As a graphista, I can often be found evangelising the power of the Neo4j graph database to anyone who’ll listen. Recently, I tried to explain graph databases to my pal Armstrong.

The conversation went something like this:

“You see, Armstrong, graph theory started in 1736. There was this chap named Leonhard Euler, and he was trying to solve the Seven Bridges of Königsberg problem. Königsberg had seven bridges and Euler wanted to compute a path through the city that would cross each bridge once and only once.”

“Where was he going?” asked Armstrong.

“I have no idea… it’s not really the point of the problem,” I replied.

“Why was he not allowed to cross a bridge twice?”

“Never mind. There’s another famous graphy mathematical problem called the Travelling Salesman Problem. Imagine there’s a travelling salesman who needs to visit a number of cities. He wants to optimise the route he takes to visit these cities, to minimize travel cost and the total distance travelled, while still returning to where he started.”

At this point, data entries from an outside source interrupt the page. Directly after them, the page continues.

(** C6 (as amended).  In exact arithmetic [a ^ b] is the component-wise
    negation of [b ^ a] for every pair of vectors, and [a ^ a] is the zero
    vector for every vector (with all components assigned).  For IEEE
    scalars, in every format, provided each [*] and [-] of [operator^] is
    rounded on its own: [a ^ b] and [-(b ^ a)] hold the same value in
    every component, [+0] and [-0] counting as the same and a NaN as a
    NaN; each component of [a ^ a] is [+0] where the product it is made of
    (a2*a3, a3*a1, a1*a2 in turn) is finite and a NaN where it is not; so
    [a ^ a] is the zero vector exactly when the three products are
    finite. *)
Theorem cross_product_anticommutative :
  ((forall a b : Vector Qc, operator_caret a b = operator_caret b a ≫= negate)
   /\ (forall a : Vector Qc,
         operator_caret a a = if initialised a then Some zero_vector else None))
  /\ (forall prec emax : BinNums.Z,
        let fmt := ieee_arith prec emax in
        let self_difference (p : spec_float) :=
          if IEEE.is_finite p then S754_zero false else S754_nan in
        (forall a b : Vector spec_float,
            option_Forall2 same_vector
              (@operator_caret _ fmt a b)
              (@operator_caret _ fmt b a ≫= @negate _ fmt))
        /\ (forall a1 a2 a3 : spec_float,
              @operator_caret _ fmt (vector a1 a2 a3) (vector a1 a2 a3)
              = Some (vector (self_difference (SFmul prec emax a2 a3))
                             (self_difference (SFmul prec emax a3 a1))
                             (self_difference (SFmul prec emax a1 a2))))
        /\ (forall a1 a2 a3 : spec_float,
              @operator_caret _ fmt (vector a1 a2 a3) (vector a1 a2 a3)
              = Some (@zero_vector _ fmt)
              <-> IEEE.is_finite (SFmul prec emax a2 a3)
                  && IEEE.is_finite (SFmul prec emax a3 a1)
                  && IEEE.is_finite (SFmul prec emax a1 a2) = true)).
Proof.
  split; [split|].
  - apply cross_product_anticommutative_exact.
  - intros a. destruct (initialised a) eqn:E.
    + apply initialised_vector in E as (c1 & c2 & c3 & ->).
      apply cross_product_self_exact.
    + revert E. cells a c1 c2 c3. unfold initialised. cbn.
      now destruct c1, c2, c3.
  - intros prec emax fmt self_difference.
    destruct (cross_product_anticommutative_ieee prec emax) as [Hanti Hzero].
    split; [exact Hanti|]. split; [|exact Hzero].
    intros a1 a2 a3. unfold operator_caret, self_difference. cbn.
    now rewrite (IEEE_facts.SFmul_comm prec emax a3 a2),
                (IEEE_facts.SFmul_comm prec emax a1 a3),
                (IEEE_facts.SFmul_comm prec emax a2 a1),
                !IEEE_facts.SFsub_diag.
Qed.
(** * The model importer: a shallow embedding of [scripts/importer.py]

    The importer scans a download directory for zip archives, unpacks each
    one into a scratch directory, reads the side-car metadata text, picks
    the geometry and the preview file, moves everything into a fresh model
    directory and inserts one row into the [Model] table
    ([app/database_manager.py]).

    Conventions of the embedding.
    - A Python [str] is a list of characters ([list ascii]); a character is
      a code point below 256, and the character classes used by the
      builtins ([str.isspace], [str.isdigit], [str.lower], the boundaries of
      [str.splitlines]) follow CPython's tables on that range.
    - A raised exception is a value of [exn]; a function that can raise
      returns a [result].
    - The file system is a tree of directories and files; its operations
      follow [pathlib], [shutil] and [os.walk] on a POSIX system without
      symbolic links, and fail only when their arguments call for it.
    - The scratch directory of one archive is new and private to it, so it
      is kept apart from the tree: an archive carries the listing of its
      extracted files.
    - The calls of [logging] are left out; they change neither the tree
      nor the store nor the flow of control.
    - The database server and [str.upper] are parameters. *)

From Stdlib Require Import ZArith Ascii String List Bool Lia.
From stdpp Require Import base option list strings gmap pretty.

Local Open Scope list_scope.
Local Open Scope bool_scope.
Set Warnings "-register-all".

(** ** Python strings *)

Module PyStr.

Definition str := list ascii.

Definition lit (s : string) : str := list_ascii_of_string s.

Definition code (c : ascii) : N := N_of_ascii c.

Definition between (lo hi n : N) : bool := (lo <=? n)%N && (n <=? hi)%N.

(** [str.isspace] on one character: TAB..CR, FS..US, space, NEL, NBSP. *)
Definition isspace (c : ascii) : bool :=
  let n := code c in
  between 9 13 n || between 28 32 n || (n =? 133)%N || (n =? 160)%N.

(** The line boundaries of [str.splitlines]. *)
Definition is_linebreak (c : ascii) : bool :=
  let n := code c in
  between 10 13 n || between 28 30 n || (n =? 133)%N.

(** [str.isdigit] on one character: 0-9 and the superscripts 1, 2, 3. *)
Definition isdigit_char (c : ascii) : bool :=
  let n := code c in
  between 48 57 n || (n =? 178)%N || (n =? 179)%N || (n =? 185)%N.

Definition is_ascii_digit (c : ascii) : bool := between 48 57 (code c).

(** The regular expression class [[a-zA-Z0-9]]. *)
Definition is_alnum (c : ascii) : bool :=
  let n := code c in
  between 48 57 n || between 65 90 n || between 97 122 n.

(** [str.lower] on one character. *)
Definition lower_char (c : ascii) : ascii :=
  let n := code c in
  if between 65 90 n || (between 192 222 n && negb (n =? 215)%N)
  then ascii_of_N (n + 32) else c.

Definition lower (s : str) : str := map lower_char s.
(** * Rating-prediction notebook (module-4/review/Part 2.ipynb)

    A shallow embedding of the notebook's single code cell: the seeded
    sampling of users and movies, the dense user-item matrix, the call of
    the NMF solver, and the RMSE evaluation on the test table.

    Conventions.
    - A pandas table with the columns [uID], [mID], [rating] is a list of
      [row] records, in row order; a Series or an ndarray of ids is a
      [list Z]; a Python dict from ids to positions is a [gmap Z nat].
    - A two-dimensional float array is a list of rows, [list (list R)].
      Ratings and predictions are real numbers there, which gives the
      formulas of the cell without rounding, overflow or NaN. The last
      line, whose value depends on rounding, is modelled a second time on
      binary64 floats ([score64]).
    - A Python exception is a [Raise e] result; the library calls raise the
      exceptions their implementations raise on the inputs in question.
    - The random number generator of numpy and the NMF solver of sklearn
      are interfaces ([NumpyRandom], [NMFSolver]); the notebook is written
      against them. *)

From Stdlib Require Import Floats Uint63.
From Stdlib Require Import Reals Lra.
From stdpp Require Import gmap list.

(** ** Exceptions and results *)

(** The reasons for which the library calls of the notebook raise
    [ValueError]:
    - [EmptyPopulation], numpy's [choice]: "a must be greater than 0
      unless no samples are taken";
    - [LargerSampleThanPopulation], numpy's [choice]: "Cannot take a larger
      sample than population when 'replace=False'";
    - [InconsistentSamples], sklearn's [check_consistent_length]: "Found
      input variables with inconsistent numbers of samples";
    - [ZeroSamples], sklearn's [check_array]: "Found array with 0 sample(s)
      ... while a minimum of 1 is required";
    - [SolverRejected], any other [ValueError] of the NMF solver;
    - [SeedOutOfRange], numpy's [RandomState]: "Seed must be between 0 and
      2**32 - 1";
    - [InputNotFinite], sklearn's [check_array]: "Input contains NaN" or
      "Input contains infinity". *)
Inductive value_error : Type :=
  | EmptyPopulation
  | LargerSampleThanPopulation
  | InconsistentSamples
  | ZeroSamples
  | SolverRejected
  | SeedOutOfRange
  | InputNotFinite.

Inductive exn : Type :=
  | ValueError (why : value_error)
  | KeyError (key : Z)
  | IndexError.

Inductive result (A : Type) : Type :=
  | Ok (a : A)
  | Raise (e : exn).
Arguments Ok {A} a.
Arguments Raise {A} e.

#[export] Instance result_ret : MRet result := @Ok.
#[export] Instance result_bind : MBind result :=
  λ A B f c, match c with Ok a => f a | Raise e => Raise e end.
#[export] Instance result_fmap : FMap result :=
  λ A B f c, match c with Ok a => Ok (f a) | Raise e => Raise e end.

(** ** Tables *)

Record row : Type := Row { uID : Z; mID : Z; rating : R }.

Abbreviation table := (list row).
Abbreviation matrix := (list (list R)).

(** ** pandas *)

(** [Series.unique()]: the distinct values, in order of first appearance. *)
Fixpoint unique (s : list Z) : list Z :=
  match s with
  | [] => []
  | x :: s' => x :: filter (λ y, y ≠ x) (unique s')
  end.

(** [Series.drop_duplicates()] (keep='first'): the same values as [unique],
    in the same order. *)
Definition drop_duplicates (s : list Z) : list Z := unique s.

(** [Series.isin(values)], for one element of the series. *)
Definition isin (x : Z) (values : list Z) : bool := bool_decide (x ∈ values).

(** [Series.take(positions)]: a position outside the series raises. *)
Definition take_positions (s : list Z) (positions : list nat) : result (list Z) :=
  mapM (λ i, match s !! i with Some x => Ok x | None => Raise IndexError end)
       positions.

(** ** numpy *)

(** The generator behind [np.random.RandomState]: [RandomState seed] is the
    generator freshly seeded with a seed that numpy accepts (the check of
    the seed is [seeded_RandomState]) and [permutation g n] shuffles
    [arange(n)], returning the advanced generator. *)
Class NumpyRandom : Type := {
  rng : Type;
  RandomState : Z → rng;
  permutation : rng → nat → list nat * rng;
  permutation_Permutation : ∀ g n, (permutation g n).1 ≡ₚ seq 0 n
}.

(** [np.zeros((U, M))] *)
Definition zeros (U M : nat) : matrix := replicate U (replicate M 0%R).

(** [matrix[i, j] = v], with numpy's bounds check. *)
Definition setitem (a : matrix) (i j : nat) (v : R) : result matrix :=
  match a !! i with
  | Some r =>
      if decide (j < length r) then Ok (<[i := <[j := v]> r]> a)
      else Raise IndexError
  | None => Raise IndexError
  end.

(** [matrix[i, j]], with numpy's bounds check. *)
Definition getitem (a : matrix) (i j : nat) : result R :=
  match a !! i with
  | Some r => match r !! j with Some v => Ok v | None => Raise IndexError end
  | None => Raise IndexError
  end.

(** [d[k]] on a dict. *)
Definition dict_get (d : gmap Z nat) (k : Z) : result nat :=
  match d !! k with Some i => Ok i | None => Raise (KeyError k) end.

(** [{u: i for i, u in enumerate(index)}]: the entries are inserted in
    order, a later entry replacing an earlier one with the same key. *)
Definition dict_of_enumerate (index : list Z) : gmap Z nat :=
  foldl (λ d iu, <[iu.2 := iu.1]> d) ∅ (imap pair index).
(** Lines 175-182: [cache.set(cache_key, translated_text, timeout=86400)]
    inside its [try]; whatever is raised there is logged and ignored. *)
Definition cache_save (text target_lang translated_text : str) (w : world) : world :=
  match cache w with
  | Some c =>
    match get_translation_cache_key text target_lang with
    | Some cache_key =>
      match cache_set c cache_key translated_text 86400 (now w) with
      | Some c' => World (config w) (Some c') (now w) (remote w) (sent w) (log w)
      | None => emit WarnCacheWrite w
      end
    | None => emit WarnCacheWrite w
    end
  | None => w
  end.

(** [client.chat.completions.create(...)] *)
Definition create (req : request) (w : world) : reply * world :=
  let '(r, seconds) := remote w (length (sent w)) req in
  (r, World (config w) (cache w) (now w + Z.of_N seconds)%Z (remote w)
            (sent w ++ [req]) (log w)).

(** [lang_map.get(target_lang, target_lang)] *)
Definition target_lang_name (target_lang : str) : str :=
  if decide (target_lang = u "zh") then u "中文"
  else if decide (target_lang = u "en") then u "English"
  else if decide (target_lang = u "ja") then u "日本語"
  else if decide (target_lang = u "ko") then u "한국어"
  else target_lang.

Definition make_prompt (text target_lang : str) : str :=
  u "请将以下学术段落翻译成" ++ target_lang_name target_lang ++ u "，"
  ++ u "保持术语准确性和结构完整性，不要添加任何解释或注释：" ++ [10; 10]%N ++ text.

(** Lines 137-151: the message of the exception raised for a failed call. *)
Definition api_error_message (default_model error_msg : str) : str :=
  let lowered := Str.lower error_msg in
  if Str.contains (u "401") error_msg || Str.contains (u "Unauthorized") error_msg then
    u "API密钥无效或已过期，请检查QWEN_API_KEY配置。错误详情: " ++ error_msg
  else if Str.contains (u "429") error_msg || Str.contains (u "rate limit") lowered then
    u "API调用频率超限，请稍后重试。错误详情: " ++ error_msg
  else if Str.contains (u "timeout") lowered then
    u "API调用超时，请检查网络连接。错误详情: " ++ error_msg
  else if Str.contains (u "model") lowered && Str.contains (u "not found") lowered then
    u "模型不存在: " ++ default_model ++ u "，请检查QWEN_MODEL配置。错误详情: " ++ error_msg
  else u "API调用失败: " ++ error_msg.

(** Lines 94-184, the body of the outer [try]. *)
Definition request_translation (text target_lang api_key base_url default_model : str)
    (w : world) : result str * world :=
  let w := if (6000 <? Z.of_nat (length text))%Z then emit WarnTextTooLong w else w in
  let '(r, w) := create (Request api_key base_url default_model (make_prompt text target_lang)) w in
  match r with
  | CallRaises _ error_msg =>
    (Raise (Exn (u "Exception") (api_error_message default_model error_msg)),
     emit (ErrApiCall error_msg) w)
  | EmptyResponse => (Raise (Exn (u "Exception") (u "API返回空响应")), w)
  | MissingMessage =>
    (Raise (Exn (u "Exception") (u "API响应格式错误：缺少message字段")), w)
  | Content None =>
    (Raise (Exn (u "AttributeError") (u "'NoneType' object has no attribute 'strip'")), w)
  | Content (Some content) =>
    let translated_text := Str.strip content in
    if negb (nonempty translated_text) then (Ok text, emit WarnEmptyResult w)
    else
      let w := if decide (translated_text = text) then emit WarnUnchanged w else w in
      (Ok translated_text, cache_save text target_lang translated_text w)
  end.

(** [model or default] *)
Definition model_or (model : option str) (default : str) : str :=
  match model with
  | Some ((_ :: _) as m) => m
  | _ => default
  end.

(** Lines 186-201: the outer [except Exception as e]. *)
Definition reraise (e : exn) (w : world) : result str * world :=
  let error_msg := exn_msg e in
  let w := emit (ErrTranslate error_msg) w in
  let error_msg :=
    if Str.contains (u "<") error_msg && Str.contains (u "object at 0x") error_msg
    then exn_type e ++ u ": " ++ error_msg
    else error_msg in
  (Raise (Exn (u "Exception") (u "翻译失败: " ++ error_msg)), w).

(** Lines 72-87: [(api_key, base_url, default_model)], the Qwen
    configuration when its key is set and the OpenAI-compatible one
    otherwise. *)
Definition select_api (model : option str) (c : Config) : str * str * str :=
  let qwen_api_key := QWEN_API_KEY c in
  if nonempty qwen_api_key
  then (qwen_api_key, QWEN_BASE_URL c, model_or model (QWEN_MODEL c))
  else (OPENAI_API_KEY c, OPENAI_BASE_URL c, model_or model (DEFAULT_MODEL c)).
(** * Financial Coach Agent

    A shallow embedding of the three decision-making parts of the program:

    - [src/analysis/financial_analyzer.py]: the analytics engine
      ([FinancialAnalyzer]),
    - [src/agent/financial_coach_agent.py]: the dialogue orchestrator
      ([FinancialCoachAgent.chat] and the graph built by [_build_graph]),
    - [src/voice/voice_interface.py]: the voice turn coordinator
      ([FinancialCoachVoiceAgent.llm_node]).

    Python [float] is IEEE 754 binary64, which is what Rocq's primitive
    [float] is, so amounts and every figure derived from them are computed
    here with the very operations the interpreter uses.  A Python [int] that
    meets a float (a span in days, a [len], a percentage) is converted as
    Python converts it. *)

From Stdlib Require Import ZArith List String Ascii Bool Lia Sorted Permutation.
From Stdlib Require Import Floats Uint63 DecimalString.
Import ListNotations.

#[local] Set Warnings "-inexact-float".
#[local] Open Scope Z_scope.

(** ** The Python runtime the sources rely on *)

Module Py.

(** Exceptions the modelled code can raise. *)
Inductive exn : Type :=
| ValueError (msg : string)
| GraphRecursionError (msg : string).

(** The outcome of a call: a value, or a raised exception. *)
Inductive result (A : Type) : Type :=
| Return (a : A)
| Raise (e : exn).
Arguments Return {A} a.
Arguments Raise {A} e.

Definition bind {A B} (r : result A) (k : A -> result B) : result B :=
  match r with
  | Return a => k a
  | Raise e => Raise e
  end.

(** [float(n)] for an [int] in the 63-bit range. *)
Definition float_of_int (n : Z) : float :=
  if n <? 0 then PrimFloat.opp (PrimFloat.of_uint63 (Uint63.of_Z (- n)))
  else PrimFloat.of_uint63 (Uint63.of_Z n).
(** * Top-N hotels by city: a shallow embedding of [Visualisations/app.py]

    The Streamlit script loads a CSV of hotels with pandas, lets the user pick
    a city, a minimum rating and a hotel count, and draws the selected hotels
    on a Folium map.  This file embeds the script function by function:

    - Python strings are lists of Unicode code points ([list N]), so that
      [len] and slicing count what Python counts;
    - a float64 is NaN, an infinity or the rational it denotes; comparisons of
      floats are exact, so nothing is lost for [>=] and [==];
    - a DataFrame is a list of labelled rows, a row ([Series]) a finite map
      from column labels to cells;
    - exceptions are an error monad, the Streamlit page a writer monad that can
      halt ([st.stop()]).

    Library code that is not part of the repository is either written out
    from its documented behaviour ([html.escape], [DataFrame.dropna],
    [DataFrame.head], the [.1f] format) or is a field of the class [Runtime]
    ([pd.read_csv], the numeric parser of [pd.to_numeric], [str] of a float,
    [float] of a string, the argsort behind [DataFrame.sort_values]); the
    class [RuntimeSpec] states what pandas documents of the argsort. *)

From Stdlib Require Import QArith Qround Qabs String Ascii Decimal.
From stdpp Require Import gmap strings list sorting.

Local Open Scope Z_scope.
Local Open Scope nat_scope.

(** ** Python strings *)

Abbreviation char := N (only parsing).
Abbreviation str := (list N) (only parsing).

(** An ASCII literal of the source as a list of code points. *)
Definition lit (s : string) : str :=
  N_of_ascii <$> list_ascii_of_string s.

Definition c_amp : char := 38%N.   (* & *)
Definition c_lt : char := 60%N.    (* < *)
Definition c_gt : char := 62%N.    (* > *)
Definition c_dquote : char := 34%N.
Definition c_squote : char := 39%N.
Definition c_newline : char := 10%N.
(** No character of the text is a quote character. *)
Definition quoteFree (s : string) : Prop :=
  Forall (fun c => nq c = true) (list_ascii_of_string s).

(** The character after the keyword is white space; the clause and the
    reference have no quote character; and the reference has a character
    after its dot. *)
Definition wellFormedStatement (s : importStatement) : Prop :=
  is_space (space s) = true /\ quoteFree (clause s) /\ quoteFree (target s)
  /\ target s <> "".

(** The text before a statement ends a line, or is empty at the start of
    the content. *)
Definition startsLine (first : bool) (gap : string) : Prop :=
  (first = true /\ gap = "")
  \/ (exists g c, gap = g +:+ String c "" /\ (c = cr \/ c = lf)).

(** A run of statements, each with the text before it. *)
Fixpoint blockText (block : list (string * importStatement)) : string :=
  match block with
  | [] => ""
  | (gap, s) :: rest => gap +:+ statementText s +:+ blockText rest
  end.

(** Each statement of the run is well formed and starts a line, and the
    text before it has no quote character. *)
Fixpoint wellFormedBlock (first : bool) (block : list (string * importStatement)) : Prop :=
  match block with
  | [] => True
  | (gap, s) :: rest =>
      quoteFree gap /\ startsLine first gap /\ wellFormedStatement s
      /\ wellFormedBlock false rest
  end.

(** An [import] statement after a space. *)
Definition indentedStatement : importStatement :=
  ImportStatement false " " "x from " false "/a".

(** [main.js] holds that statement, after a space or at the start of the
    line, and [a.js] is next to it. *)
Definition indentedEnv (indented : bool) : Fs.env :=
  Fs.Env (<["/p/main.js" := file ((if indented then " " else "")
                                  +:+ statementText indentedStatement) 10]>
            (<["/p/a.js" := file "" 11]> ∅)) "/".

(** Two statements, the second after a comment. *)
Definition sampleBlock : list (string * importStatement) :=
  [("", ImportStatement false " " "x from " false "/util");
   ("
// helpers
", ImportStatement true " " "* from " true "/helpers.mjs")].

(** *** Tables, references and calls over time *)

(** Every value of the resolution table is truthy, as every value that
    [getDependencies] writes is. *)
Definition truthyTable (st : state) : Prop :=
  forall k v, resolverCache st !! k = Some v -> truthy v = true.

(** The tables of [st'] hold the entries of [st]. *)
Definition extends (st st' : state) : Prop :=
  (forall k d, dependencyCache st !! k = Some d -> dependencyCache st' !! k = Some d)
  /\ (forall k v, resolverCache st !! k = Some v -> resolverCache st' !! k = Some v).

(** The extraction table holds the references [deps] for the file [g]
    as it is now. *)
Definition cachedReferences (e : Fs.env) (st : state) (g : string) (deps : list string)
    : Prop :=
  exists s, Fs.statSync e g = inr s /\ dependencyCache st !! cacheKey g s = Some deps.

(** By the tables alone, the reference [dep] of [g] stands for [v]. *)
Definition edgeVia (e : Fs.env) (st : state) (g dep v : string) : Prop :=
  exists deps, cachedReferences e st g deps /\ dep ∈ deps
               /\ resolverCache st !! candidate e g dep = Some v.

(** Every reference of [g] is in the resolution table or has no file. *)
Definition saturated (cfg : gmap string languageConfig) (e : Fs.env) (st : state)
    (g : string) : Prop :=
  exists deps, cachedReferences e st g deps
    /\ forall dep, dep ∈ deps -> resolverCache st !! candidate e g dep = None ->
         resolveDependencyReference e (candidate e g dep) (resolvers (configFor cfg g)) = None.

(** [w] is reached from [g] along the references that the tables
    resolve. *)
Inductive reaches (e : Fs.env) (st : state) : string -> string -> Prop :=
| reaches_edge g dep v : edgeVia e st g dep v -> reaches e st g v
| reaches_step g dep v w : edgeVia e st g dep v -> reaches e st v w -> reaches e st g w.

(** The tables have grown from those of [st0] and hold truthy values. *)
Definition grown (st0 st : state) : Prop := extends st0 st /\ truthyTable st.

“Does he sell treats? Is he coming here?” Armstrong was getting excited.

“He might sell treats, I don’t know, but he’s definitely not coming here.”

At this point, it would probably help if I introduce Armstrong. He’s very cute, and a better conversationalist than you might imagine, but he was still no closer to understanding graph databases.

Follow Armstrong has he pathfinds his way through North London

Armstrong’s territory, courtesy of Google Maps.

So, I decided to come up with an example that would explain graph databases in terms that Armstrong could understand. I now present to you The Seven Bridges of Königsberg: A Dog’s Eye View.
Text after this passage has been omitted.